綾辻行人 19


どんどん橋、落ちた


2000/05/08

 単行本としては、『フリークス』以来約3年半ぶりの刊行になる。綾辻ファンには嬉しい限りだが、綾辻ファンとそうでない方とでは、本作の受け取り方はかなり違うのではないだろうか。

 本作に収録された5編は、いずれも殺害犯当ての形式を取っている。読者は与えられた材料から推理に挑戦することができる。しかし、本作には、綾辻さん得意の叙述トリックが駆使されている。見事に解けたという人は、誰もいないのではないか。正直に言って、こりゃないだろうと僕は思ったが、虚偽の記述はどこにもない。あくまで綾辻さんはフェアである。

 綾辻ファン以外の人が読んだら、ふざけるんじゃないと思うだろう。本を投げつけたくもなるかもしれない。しかし、綾辻ファンの僕には愉快でさえあった。同時に、読者を騙すためにそこまでやるのかと、悲痛な思いにも捕われた。本作は、ある意味で騙しの究極形態だ。ここまでやってしまって、綾辻さんは今後どうするのだろうか…。

 ここ数年、綾辻さんは執筆が進まずに苦しんでいたようだ。本作は、苦し紛れの産物なのかもしれない。しかし、本作で綾辻さんは原点回帰を試みたのではないかとも僕は思う。読者を騙すことに至上の喜びを見出していた、デビューの頃に。

 実際、表題作「どんどん橋、落ちた」は、綾辻さんが京都大学のミステリ研に所属していた頃に書かれた作品が基になっている。また、本作には綾辻さんご自身の内面描写と受け取れる記述がいくつか見受けられる。あくまで小説なのだから、どこまで本気なのかは僕にはわからないが。

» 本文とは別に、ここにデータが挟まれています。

(* ===== verification/Histories.v ===== *)
(** Reasoning about the order of the requests of a computation: each request of a
    trace is explained by the requests before it.

    The trace is newest first, so what stands behind a request in the list came before
    it in time.  [keeps P m Q]: started where [P] holds of the trace, [m] leaves every
    request of the trace explained, and [Q] of its result and the trace it ends with. *)
From Stdlib Require Import ZArith Lia Bool.
From stdpp Require Import base tactics list strings.
From S2P Require Import Prelude GoStrings Effects Requests.

Lemma bind_ok_inv {W A B} (m : ST W A) (f : A -> ST W B) w b w' :
  (m ≫= f) w = (Ok b, w') -> exists a w1, m w = (Ok a, w1) /\ f a w1 = (Ok b, w').
Proof. intros [(e & _ & [=])|(a & w1 & Hm & Hf)]%bind_inv. eauto. Qed.

Section histories.
Context {W C : Type} (trace : W -> list C) (ok : list C -> C -> Prop).

Fixpoint explained (t : list C) : Prop :=
  match t with [] => True | c :: t' => ok t' c /\ explained t' end.

Lemma explained_at t2 c t1 : explained (t2 ++ c :: t1) -> ok t1 c.
Proof. induction t2 as [|c' t2 IH]; [by intros []|]. intros [_ Ht]. by apply IH. Qed.

(** [t'] is [t] some requests later. *)
Definition later (t t' : list C) : Prop := exists new, t' = new ++ t.

Lemma later_refl t : later t t.
Proof. by exists []. Qed.

Lemma later_trans t1 t2 t3 : later t1 t2 -> later t2 t3 -> later t1 t3.
Proof. intros [n1 ->] [n2 ->]. exists (n2 ++ n1). by rewrite app_assoc. Qed.

Lemma later_cons c t : later t (c :: t).
Proof. by exists [c]. Qed.

(** Some earlier request was made, and answered so. *)
Definition once (made : list C -> C -> Prop) (t : list C) : Prop :=
  exists t2 c t1, t = t2 ++ c :: t1 /\ made t1 c.

Lemma once_now made c t : made t c -> once made (c :: t).
Proof. intros Hm. by exists [], c, t. Qed.

Lemma once_later made t t' : later t t' -> once made t -> once made t'.
Proof. intros [new ->] (t2 & c & t1 & -> & Hm). exists (new ++ t2), c, t1. by rewrite app_assoc. Qed.

(** The same, since the requests [t0]. *)
Definition within (t0 : list C) (made : list C -> C -> Prop) (t : list C) : Prop :=
  exists t2 c t1, t = t2 ++ c :: t1 /\ later t0 t1 /\ made t1 c.

Lemma within_now t0 made c t : later t0 t -> made t c -> within t0 made (c :: t).
Proof. intros Hl Hm. by exists [], c, t. Qed.

Lemma within_later t0 made t t' : later t t' -> within t0 made t -> within t0 made t'.
Proof. intros [new ->] (t2 & c & t1 & -> & Hm). exists (new ++ t2), c, t1. by rewrite app_assoc. Qed.

Lemma within_since t0 t0' made t : later t0 t0' -> within t0' made t -> within t0 made t.
Proof. intros Hl (t2 & c & t1 & -> & Hl' & Hm). exists t2, c, t1. split; [done|]. split; [by eapply later_trans|done]. Qed.

Definition keeps {A} (P : list C -> Prop) (m : ST W A) (Q : A -> list C -> Prop) : Prop :=
  forall w r w', explained (trace w) -> P (trace w) -> m w = (r, w') ->
    explained (trace w') /\ later (trace w) (trace w') /\
    match r with Ok a => Q a (trace w') | Err _ => True end.

Lemma keeps_conseq {A} (P P' : list C -> Prop) (m : ST W A) (Q Q' : A -> list C -> Prop) :
  (forall t, P' t -> P t) -> (forall a t, Q a t -> Q' a t) -> keeps P m Q -> keeps P' m Q'.
Proof.
  intros HP HQ Hm w r w' He Hw Hr. destruct (Hm w r w' He (HP _ Hw) Hr) as (He' & Hl & Hq).
  split_and!; [done..|]. destruct r; [by apply HQ|done].
Qed.

Lemma keeps_ret {A} (P : list C -> Prop) (a : A) (Q : A -> list C -> Prop) :
  (forall t, P t -> Q a t) -> keeps P (mret a) Q.
Proof. intros HQ w r w' He Hw [-> ->]%ret_inv. split_and!; [done|apply later_refl|by apply HQ]. Qed.

Lemma keeps_fail {A} P e (Q : A -> list C -> Prop) : keeps P (fail e) Q.
Proof. intros w r w' He Hw [= <- <-]. split_and!; [done|apply later_refl|done]. Qed.

Lemma keeps_lift {A} (P : list C -> Prop) (x : result A) (Q : A -> list C -> Prop) :
  (forall a t, x = Ok a -> P t -> Q a t) -> keeps P (lift x) Q.
Proof.
  intros HQ w r w' He Hw [= <- <-]. split_and!; [done|apply later_refl|]. destruct x; [by apply HQ|done].
Qed.

Lemma keeps_bind {A B} P (m : ST W A) (f : A -> ST W B) (Q : A -> list C -> Prop) R :
  keeps P m Q -> (forall a, keeps (Q a) (f a) R) -> keeps P (m ≫= f) R.
Proof.
  intros Hm Hf w r w' He Hw [(e & Hr & ->)|(a & w1 & Hr & Hr')]%bind_inv.
  - destruct (Hm _ _ _ He Hw Hr) as (? & ? & _). done.
  - destruct (Hm _ _ _ He Hw Hr) as (He1 & Hl1 & Hq). destruct (Hf a _ _ _ He1 Hq Hr') as (He2 & Hl2 & Hr2).
    split_and!; [done| |done]. by eapply later_trans.
Qed.

Lemma keeps_attempt {A B} P (m : ST W A) (k : result A -> ST W B) (Q : result A -> list C -> Prop) R :
  keeps P (attempt m mret) Q -> (forall x, keeps (Q x) (k x) R) -> keeps P (attempt m k) R.
Proof.
  intros Hm Hk w r w' He Hw (x & w1 & Hx & Hr)%attempt_inv.
  assert (attempt m mret w = (Ok x, w1)) as Ha by (unfold attempt; by rewrite Hx).
  destruct (Hm _ _ _ He Hw Ha) as (He1 & Hl1 & Hq). destruct (Hk x _ _ _ He1 Hq Hr) as (He2 & Hl2 & Hr2).
  split_and!; [done| |done]. by eapply later_trans.
Qed.

(** What held before and cannot be lost still holds. *)
Definition lasting (P : list C -> Prop) : Prop := forall t t', later t t' -> P t -> P t'.

Lemma keeps_frame {A} (F P : list C -> Prop) (m : ST W A) (Q : A -> list C -> Prop) :
  lasting F -> (keeps (fun t => F t /\ P t) m Q) -> keeps (fun t => F t /\ P t) m (fun a t => F t /\ Q a t).
Proof.
  intros HF Hm w r w' He Hw Hr. destruct (Hm _ _ _ He Hw Hr) as (He' & Hl & Hq).
  split_and!; [done..|]. destruct r; [|done]. split; [|done]. eapply HF; [done|]. apply Hw.
Qed.

Lemma keeps_for_each {A} P (f : A -> ST W unit) l :
  (forall x, x ∈ l -> keeps P (f x) (fun _ => P)) -> keeps P (for_each f l) (fun _ => P).
Proof.
  induction l as [|x l IH]; intros Hf; cbn [for_each]; [by apply keeps_ret|].
  apply (keeps_bind P _ _ (fun _ => P)); [apply Hf; by left|intros _]. apply IH. intros y Hy. apply Hf. by right.
Qed.

(** A computation whose requests are allowed whatever came before keeps a lasting fact. *)
Lemma keeps_calls {A} (P : list C -> Prop) (allowed : C -> Prop) (m : ST W A) :
  lasting P -> (forall c t, allowed c -> P t -> ok t c) -> calls trace allowed m -> keeps P m (fun _ => P).
Proof.
  intros HP Hok Hm w r w' He Hw Hr. destruct (Hm _ _ _ Hr) as (new & Ht & Hall).
  assert (later (trace w) (trace w')) as Hl by (by exists new).
  split_and!; [|done|destruct r; [by eapply HP|done]]. clear Hr. rewrite Ht. clear Hl Ht.
  induction new as [|c new IH]; [done|]. cbn. split.
  - apply Hok; [apply Hall; by left|]. eapply HP; [|exact Hw]. by exists new.
  - apply IH. intros c' Hc'. apply Hall. by right.
Qed.

(** The same, with what is known of the result. *)
Lemma keeps_calls_spec {A} (P : list C -> Prop) (allowed : C -> Prop) (m : ST W A) (R : A -> Prop) :
  lasting P -> (forall c t, allowed c -> P t -> ok t c) ->
  (forall w r w', m w = (r, w') -> only trace allowed w w' /\ match r with Ok a => R a | Err _ => True end) ->
  keeps P m (fun a t => P t /\ R a).
Proof.
  intros HP Hok Hm w r w' He Hw Hr.
  assert (keeps P m (fun _ => P)) as Hk by (eapply keeps_calls; [done..|]; intros w1 r1 w1' Hr1; by apply (Hm _ _ _ Hr1)).
  destruct (Hk _ _ _ He Hw Hr) as (He' & Hl & Hq). split_and!; [done..|].
  destruct (Hm _ _ _ Hr) as [_ Hres]. by destruct r.
Qed.
End histories.

Section asking.
Context {C : Type} (ok : list C -> C -> Prop).

(** One request: it is explained, and its answer is known afterwards. *)
Lemma keeps_request {A} (P : list C -> Prop) c (answer : list C -> result A) (Q : A -> list C -> Prop) :
  (forall t, P t -> ok t c) -> (forall a t, P t -> answer t = Ok a -> Q a (c :: t)) ->
  keeps w_trace ok P (request c answer) Q.
Proof.
  intros Hok HQ w r w' He Hw [Hr Ht]%request_eq. rewrite Ht. split_and!; [split; auto|apply later_cons|].
  subst r. destruct (answer (w_trace w)) eqn:Ha; [by apply HQ|done].
Qed.

Lemma keeps_outcome {A} (P : list C -> Prop) c (answer : list C -> result A) (Q : result A -> list C -> Prop) :
  (forall t, P t -> ok t c) -> (forall t, P t -> Q (answer t) (c :: t)) ->
  keeps w_trace ok P (outcome (request c answer)) Q.
Proof.
  intros Hok HQ w r w' He Hw (x & w1 & [-> Ht]%request_eq & [-> ->]%ret_inv)%attempt_inv. rewrite Ht.
  split_and!; [split; auto|apply later_cons|by apply HQ].
Qed.

Lemma keeps_on_world {S A} (P : list C -> Prop) (m : ST (world C) A) (Q : A -> list C -> Prop) :
  keeps w_trace ok P m Q -> keeps (fun w : world C * S => w_trace w.1) ok P (on_world m) Q.
Proof. intros Hm w r w' He Hw (w1 & Hr & ->)%on_world_inv. exact (Hm _ _ _ He Hw Hr). Qed.

Lemma keeps_read_clock (P : list C -> Prop) clock (Q : Z -> list C -> Prop) :
  (forall n t, P t -> Q n t) -> keeps w_trace ok P (read_clock clock) Q.
Proof. intros HQ w r w' He Hw [= <- <-]. split_and!; [done|apply later_refl|by apply HQ]. Qed.
End asking.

 本作は、本格を愛してやまない綾辻さんだからこそ許される作品だ。安易に模倣したらひんしゅくを買うだけだろうし、また模倣して欲しくはない。僕は本作を読んで、綾辻さんがますます好きになった。そして、ますます期待も高まる。時間はどれだけかかってもかまわない。僕はいつまでも、新作を待つ。